• Exercise description: Extract the lines from the first line of the records below through the line containing "Definition Visit : Type", inclusive, and reproduce them exactly as written.

^^^^^^^^

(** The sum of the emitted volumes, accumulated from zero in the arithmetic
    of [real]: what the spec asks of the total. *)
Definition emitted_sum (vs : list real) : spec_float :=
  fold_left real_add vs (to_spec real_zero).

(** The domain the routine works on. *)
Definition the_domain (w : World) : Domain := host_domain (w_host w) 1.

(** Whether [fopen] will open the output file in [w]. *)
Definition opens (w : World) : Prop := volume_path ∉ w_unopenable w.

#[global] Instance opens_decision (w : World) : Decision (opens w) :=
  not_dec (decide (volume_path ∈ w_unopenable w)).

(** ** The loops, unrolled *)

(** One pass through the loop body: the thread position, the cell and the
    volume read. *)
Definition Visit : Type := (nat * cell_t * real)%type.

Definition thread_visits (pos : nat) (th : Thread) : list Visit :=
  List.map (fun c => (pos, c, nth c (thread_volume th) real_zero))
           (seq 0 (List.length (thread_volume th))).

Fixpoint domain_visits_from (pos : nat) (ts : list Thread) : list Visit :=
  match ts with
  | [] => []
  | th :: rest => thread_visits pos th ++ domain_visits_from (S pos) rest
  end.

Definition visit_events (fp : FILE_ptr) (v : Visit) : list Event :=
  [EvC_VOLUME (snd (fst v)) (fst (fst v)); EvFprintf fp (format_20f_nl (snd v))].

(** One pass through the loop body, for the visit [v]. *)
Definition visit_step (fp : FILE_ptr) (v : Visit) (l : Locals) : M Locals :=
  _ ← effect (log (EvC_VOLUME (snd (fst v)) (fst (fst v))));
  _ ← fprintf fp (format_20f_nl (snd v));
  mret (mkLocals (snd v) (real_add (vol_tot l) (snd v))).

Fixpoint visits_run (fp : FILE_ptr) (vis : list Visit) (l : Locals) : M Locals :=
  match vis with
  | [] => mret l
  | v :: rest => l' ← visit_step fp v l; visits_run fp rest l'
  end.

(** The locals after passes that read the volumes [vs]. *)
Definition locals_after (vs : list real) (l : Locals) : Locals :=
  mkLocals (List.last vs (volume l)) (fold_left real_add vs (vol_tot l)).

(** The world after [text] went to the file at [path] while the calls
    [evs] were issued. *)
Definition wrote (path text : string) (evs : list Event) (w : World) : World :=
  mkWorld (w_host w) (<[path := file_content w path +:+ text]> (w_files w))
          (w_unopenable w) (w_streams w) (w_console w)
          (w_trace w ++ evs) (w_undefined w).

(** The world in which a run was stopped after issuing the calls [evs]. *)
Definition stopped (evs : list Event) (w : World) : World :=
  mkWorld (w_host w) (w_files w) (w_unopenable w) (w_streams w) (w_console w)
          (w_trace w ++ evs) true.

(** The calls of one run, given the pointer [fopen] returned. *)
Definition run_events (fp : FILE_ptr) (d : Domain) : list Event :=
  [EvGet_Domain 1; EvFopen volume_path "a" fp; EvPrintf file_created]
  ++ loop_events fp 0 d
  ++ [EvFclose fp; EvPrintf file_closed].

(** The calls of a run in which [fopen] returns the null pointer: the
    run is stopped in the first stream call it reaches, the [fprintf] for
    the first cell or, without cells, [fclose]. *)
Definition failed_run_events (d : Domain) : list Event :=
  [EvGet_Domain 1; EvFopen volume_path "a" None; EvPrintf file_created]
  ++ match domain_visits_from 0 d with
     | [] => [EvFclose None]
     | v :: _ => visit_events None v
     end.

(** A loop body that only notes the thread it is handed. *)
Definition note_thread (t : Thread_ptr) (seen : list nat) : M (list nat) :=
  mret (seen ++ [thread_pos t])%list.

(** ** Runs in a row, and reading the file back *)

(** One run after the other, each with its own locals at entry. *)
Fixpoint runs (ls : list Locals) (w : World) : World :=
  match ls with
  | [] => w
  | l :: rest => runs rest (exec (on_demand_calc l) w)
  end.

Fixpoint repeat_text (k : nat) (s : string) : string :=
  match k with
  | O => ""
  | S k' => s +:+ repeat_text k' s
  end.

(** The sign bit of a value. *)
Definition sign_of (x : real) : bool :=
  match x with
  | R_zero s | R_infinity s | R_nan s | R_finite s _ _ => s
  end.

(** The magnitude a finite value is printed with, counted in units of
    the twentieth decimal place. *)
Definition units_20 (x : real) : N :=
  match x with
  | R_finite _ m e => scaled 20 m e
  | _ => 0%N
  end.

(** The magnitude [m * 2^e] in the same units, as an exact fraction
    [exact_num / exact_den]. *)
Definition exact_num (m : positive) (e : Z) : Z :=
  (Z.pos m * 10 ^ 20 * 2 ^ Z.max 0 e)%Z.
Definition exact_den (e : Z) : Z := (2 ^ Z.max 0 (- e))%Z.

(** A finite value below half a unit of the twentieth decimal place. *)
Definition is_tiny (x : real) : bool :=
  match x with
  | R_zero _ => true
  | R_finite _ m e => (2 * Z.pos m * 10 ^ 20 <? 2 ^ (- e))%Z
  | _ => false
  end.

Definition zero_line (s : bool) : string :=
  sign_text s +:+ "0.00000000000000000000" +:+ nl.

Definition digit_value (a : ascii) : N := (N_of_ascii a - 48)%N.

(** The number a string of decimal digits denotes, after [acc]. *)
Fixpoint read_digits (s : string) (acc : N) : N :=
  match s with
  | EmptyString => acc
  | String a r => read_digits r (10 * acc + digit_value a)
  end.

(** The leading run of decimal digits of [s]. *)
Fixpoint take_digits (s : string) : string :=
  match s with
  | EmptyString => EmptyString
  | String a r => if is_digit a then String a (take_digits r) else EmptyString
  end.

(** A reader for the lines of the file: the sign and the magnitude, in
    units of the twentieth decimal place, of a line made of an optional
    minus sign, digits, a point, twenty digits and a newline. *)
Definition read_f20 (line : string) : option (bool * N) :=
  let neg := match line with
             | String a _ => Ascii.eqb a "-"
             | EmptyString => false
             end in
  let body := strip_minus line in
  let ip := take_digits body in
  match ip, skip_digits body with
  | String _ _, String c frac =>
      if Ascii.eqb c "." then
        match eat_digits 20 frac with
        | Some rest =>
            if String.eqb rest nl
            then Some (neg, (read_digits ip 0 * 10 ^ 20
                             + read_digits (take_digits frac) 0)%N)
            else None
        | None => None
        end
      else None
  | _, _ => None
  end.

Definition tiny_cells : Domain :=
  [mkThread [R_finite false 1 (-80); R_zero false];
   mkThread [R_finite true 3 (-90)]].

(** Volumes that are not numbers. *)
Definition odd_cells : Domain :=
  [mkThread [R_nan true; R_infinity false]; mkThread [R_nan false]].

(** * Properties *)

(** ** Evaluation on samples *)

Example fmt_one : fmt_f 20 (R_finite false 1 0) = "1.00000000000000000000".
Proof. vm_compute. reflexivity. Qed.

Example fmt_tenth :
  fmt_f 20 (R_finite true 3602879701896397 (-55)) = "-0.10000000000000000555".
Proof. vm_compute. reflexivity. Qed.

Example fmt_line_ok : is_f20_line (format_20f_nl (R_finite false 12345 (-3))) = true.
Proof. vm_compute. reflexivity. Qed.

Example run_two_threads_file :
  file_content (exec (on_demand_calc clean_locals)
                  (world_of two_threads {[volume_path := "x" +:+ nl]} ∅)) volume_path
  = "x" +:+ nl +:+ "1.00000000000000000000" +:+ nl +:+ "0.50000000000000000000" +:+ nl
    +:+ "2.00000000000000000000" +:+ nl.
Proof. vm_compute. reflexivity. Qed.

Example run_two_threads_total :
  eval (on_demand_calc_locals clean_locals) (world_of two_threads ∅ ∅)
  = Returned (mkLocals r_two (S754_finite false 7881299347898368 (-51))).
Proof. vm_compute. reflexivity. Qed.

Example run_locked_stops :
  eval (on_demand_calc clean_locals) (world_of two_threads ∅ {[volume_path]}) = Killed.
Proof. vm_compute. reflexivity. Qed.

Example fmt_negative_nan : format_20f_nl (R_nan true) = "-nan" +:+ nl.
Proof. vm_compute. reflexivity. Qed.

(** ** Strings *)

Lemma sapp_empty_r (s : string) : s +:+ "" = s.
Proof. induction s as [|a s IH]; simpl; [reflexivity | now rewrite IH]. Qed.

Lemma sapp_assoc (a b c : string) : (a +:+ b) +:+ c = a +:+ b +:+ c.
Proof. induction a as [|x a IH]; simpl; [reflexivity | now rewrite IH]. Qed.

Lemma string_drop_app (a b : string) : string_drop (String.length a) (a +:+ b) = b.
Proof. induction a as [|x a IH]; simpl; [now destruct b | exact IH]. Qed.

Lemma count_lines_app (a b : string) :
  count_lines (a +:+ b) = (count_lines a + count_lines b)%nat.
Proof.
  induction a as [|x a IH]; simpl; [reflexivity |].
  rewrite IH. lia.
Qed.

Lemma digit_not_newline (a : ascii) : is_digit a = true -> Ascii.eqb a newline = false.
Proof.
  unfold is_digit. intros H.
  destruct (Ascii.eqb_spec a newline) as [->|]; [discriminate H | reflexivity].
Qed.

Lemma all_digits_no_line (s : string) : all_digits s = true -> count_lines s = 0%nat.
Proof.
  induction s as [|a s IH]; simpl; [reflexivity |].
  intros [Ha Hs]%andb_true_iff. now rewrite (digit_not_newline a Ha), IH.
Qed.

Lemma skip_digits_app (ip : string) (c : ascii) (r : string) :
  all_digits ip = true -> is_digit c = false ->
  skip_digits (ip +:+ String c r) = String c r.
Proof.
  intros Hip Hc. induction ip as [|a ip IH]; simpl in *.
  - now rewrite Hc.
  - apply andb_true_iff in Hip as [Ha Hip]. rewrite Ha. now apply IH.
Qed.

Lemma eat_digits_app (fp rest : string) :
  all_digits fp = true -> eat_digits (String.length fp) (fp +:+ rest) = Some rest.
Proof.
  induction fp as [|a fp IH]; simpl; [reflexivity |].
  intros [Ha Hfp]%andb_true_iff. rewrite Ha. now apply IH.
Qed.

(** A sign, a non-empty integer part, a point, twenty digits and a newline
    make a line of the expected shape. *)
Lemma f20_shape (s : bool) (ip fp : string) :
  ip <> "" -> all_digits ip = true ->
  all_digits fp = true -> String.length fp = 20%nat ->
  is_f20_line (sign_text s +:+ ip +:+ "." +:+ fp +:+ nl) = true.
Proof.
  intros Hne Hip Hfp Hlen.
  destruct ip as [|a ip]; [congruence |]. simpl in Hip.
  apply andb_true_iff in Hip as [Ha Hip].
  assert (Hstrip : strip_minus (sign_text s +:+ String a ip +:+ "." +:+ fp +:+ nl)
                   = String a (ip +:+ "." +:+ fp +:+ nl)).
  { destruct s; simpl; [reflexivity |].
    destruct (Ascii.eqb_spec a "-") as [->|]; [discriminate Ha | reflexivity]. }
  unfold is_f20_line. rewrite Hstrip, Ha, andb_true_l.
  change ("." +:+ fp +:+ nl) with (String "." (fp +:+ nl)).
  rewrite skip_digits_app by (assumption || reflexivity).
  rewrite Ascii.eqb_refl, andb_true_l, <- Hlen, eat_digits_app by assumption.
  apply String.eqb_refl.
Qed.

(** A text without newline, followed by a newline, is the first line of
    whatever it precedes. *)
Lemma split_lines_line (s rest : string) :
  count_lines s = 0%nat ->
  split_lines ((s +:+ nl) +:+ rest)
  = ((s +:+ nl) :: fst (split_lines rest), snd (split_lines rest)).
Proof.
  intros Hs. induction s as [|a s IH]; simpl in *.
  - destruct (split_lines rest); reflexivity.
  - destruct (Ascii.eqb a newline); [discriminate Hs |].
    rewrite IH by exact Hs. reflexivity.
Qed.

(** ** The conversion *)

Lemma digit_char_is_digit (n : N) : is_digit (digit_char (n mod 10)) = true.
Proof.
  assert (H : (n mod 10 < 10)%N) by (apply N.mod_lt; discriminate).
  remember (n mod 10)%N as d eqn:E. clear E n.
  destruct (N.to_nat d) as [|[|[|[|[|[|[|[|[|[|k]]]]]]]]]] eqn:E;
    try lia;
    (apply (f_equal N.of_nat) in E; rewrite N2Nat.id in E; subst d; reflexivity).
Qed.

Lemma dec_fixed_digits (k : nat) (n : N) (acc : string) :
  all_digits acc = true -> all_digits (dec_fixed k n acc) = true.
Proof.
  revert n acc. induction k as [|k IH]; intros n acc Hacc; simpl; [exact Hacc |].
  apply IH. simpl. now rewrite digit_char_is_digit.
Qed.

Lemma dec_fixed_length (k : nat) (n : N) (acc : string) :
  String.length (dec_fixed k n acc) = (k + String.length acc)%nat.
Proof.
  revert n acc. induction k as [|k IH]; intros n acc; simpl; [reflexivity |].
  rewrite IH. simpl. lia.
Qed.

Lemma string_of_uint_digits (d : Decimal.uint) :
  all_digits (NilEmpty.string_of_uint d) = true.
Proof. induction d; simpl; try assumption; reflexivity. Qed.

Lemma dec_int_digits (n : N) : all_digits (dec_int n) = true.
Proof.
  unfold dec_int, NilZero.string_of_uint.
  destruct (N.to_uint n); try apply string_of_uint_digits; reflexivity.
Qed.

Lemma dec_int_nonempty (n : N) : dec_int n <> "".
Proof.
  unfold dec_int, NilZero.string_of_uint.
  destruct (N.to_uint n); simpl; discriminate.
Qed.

^^^^^^^^

• Task output:
(** The sum of the emitted volumes, accumulated from zero in the arithmetic
    of [real]: what the spec asks of the total. *)
Definition emitted_sum (vs : list real) : spec_float :=
  fold_left real_add vs (to_spec real_zero).

(** The domain the routine works on. *)
Definition the_domain (w : World) : Domain := host_domain (w_host w) 1.

(** Whether [fopen] will open the output file in [w]. *)
Definition opens (w : World) : Prop := volume_path ∉ w_unopenable w.

#[global] Instance opens_decision (w : World) : Decision (opens w) :=
  not_dec (decide (volume_path ∈ w_unopenable w)).

(** ** The loops, unrolled *)

(** One pass through the loop body: the thread position, the cell and the
    volume read. *)
Definition Visit : Type := (nat * cell_t * real)%type.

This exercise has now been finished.